Lemma ulong_field {R} v ps set fields (info info' : R) :
  is_u64 v -> decodes ps (read_fields fields (set v info)) (CKR_OK, info') ->
  decodes (PUlong v :: ps)
    (read_fields (field gck_rpc_message_read_ulong set :: fields) info) (CKR_OK, info').
Proof. intros Hv. by apply decodes_field, read_ulong_received. Qed.

(** Reads a structure field by field. *)
Ltac read_structure :=
  unfold proto_read_info, proto_read_slot_info, proto_read_token_info,
    proto_read_mechanism_info, proto_read_sesssion_info;
  repeat match goal with H : Forall word_ok (_ :: _) |- _ => apply Forall_cons in H as [? H] end;
  repeat first
    [ apply decodes_nil
    | apply text_field; [assumption|lia|]
    | apply version_field
    | apply ulong_field; [assumption|] ].

Lemma read_info_decodes i info :
  info_ok i -> Forall word_ok (info_parts i) -> decodes (info_parts i) (proto_read_info info) (CKR_OK, i).
Proof. intros [] Hw. destruct i, info. unfold info_parts in *. read_structure. Qed.

Lemma read_slot_info_decodes i info :
  slot_info_ok i -> Forall word_ok (slot_info_parts i) ->
  decodes (slot_info_parts i) (proto_read_slot_info info) (CKR_OK, i).
Proof. intros [] Hw. destruct i, info. unfold slot_info_parts in *. read_structure. Qed.

Lemma read_token_info_decodes i info :
  token_info_ok i -> Forall word_ok (token_info_parts i) ->
  decodes (token_info_parts i) (proto_read_token_info info) (CKR_OK, i).
Proof. intros [] Hw. destruct i, info. unfold token_info_parts in *. read_structure. Qed.

Lemma read_mechanism_info_decodes i info :
  Forall word_ok (mechanism_info_parts i) ->
  decodes (mechanism_info_parts i) (proto_read_mechanism_info info) (CKR_OK, i).
Proof. intros Hw. destruct i, info. unfold mechanism_info_parts in *. read_structure. Qed.

Lemma read_session_info_decodes i info :
  Forall word_ok (session_info_parts i) ->
  decodes (session_info_parts i) (proto_read_sesssion_info info) (CKR_OK, i).
Proof. intros Hw. destruct i, info. unfold session_info_parts in *. read_structure. Qed.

--

- Activity: Report the number of lines in the entries above that include the word "Lemma" and add nothing to it.

- Solution for this problem: 6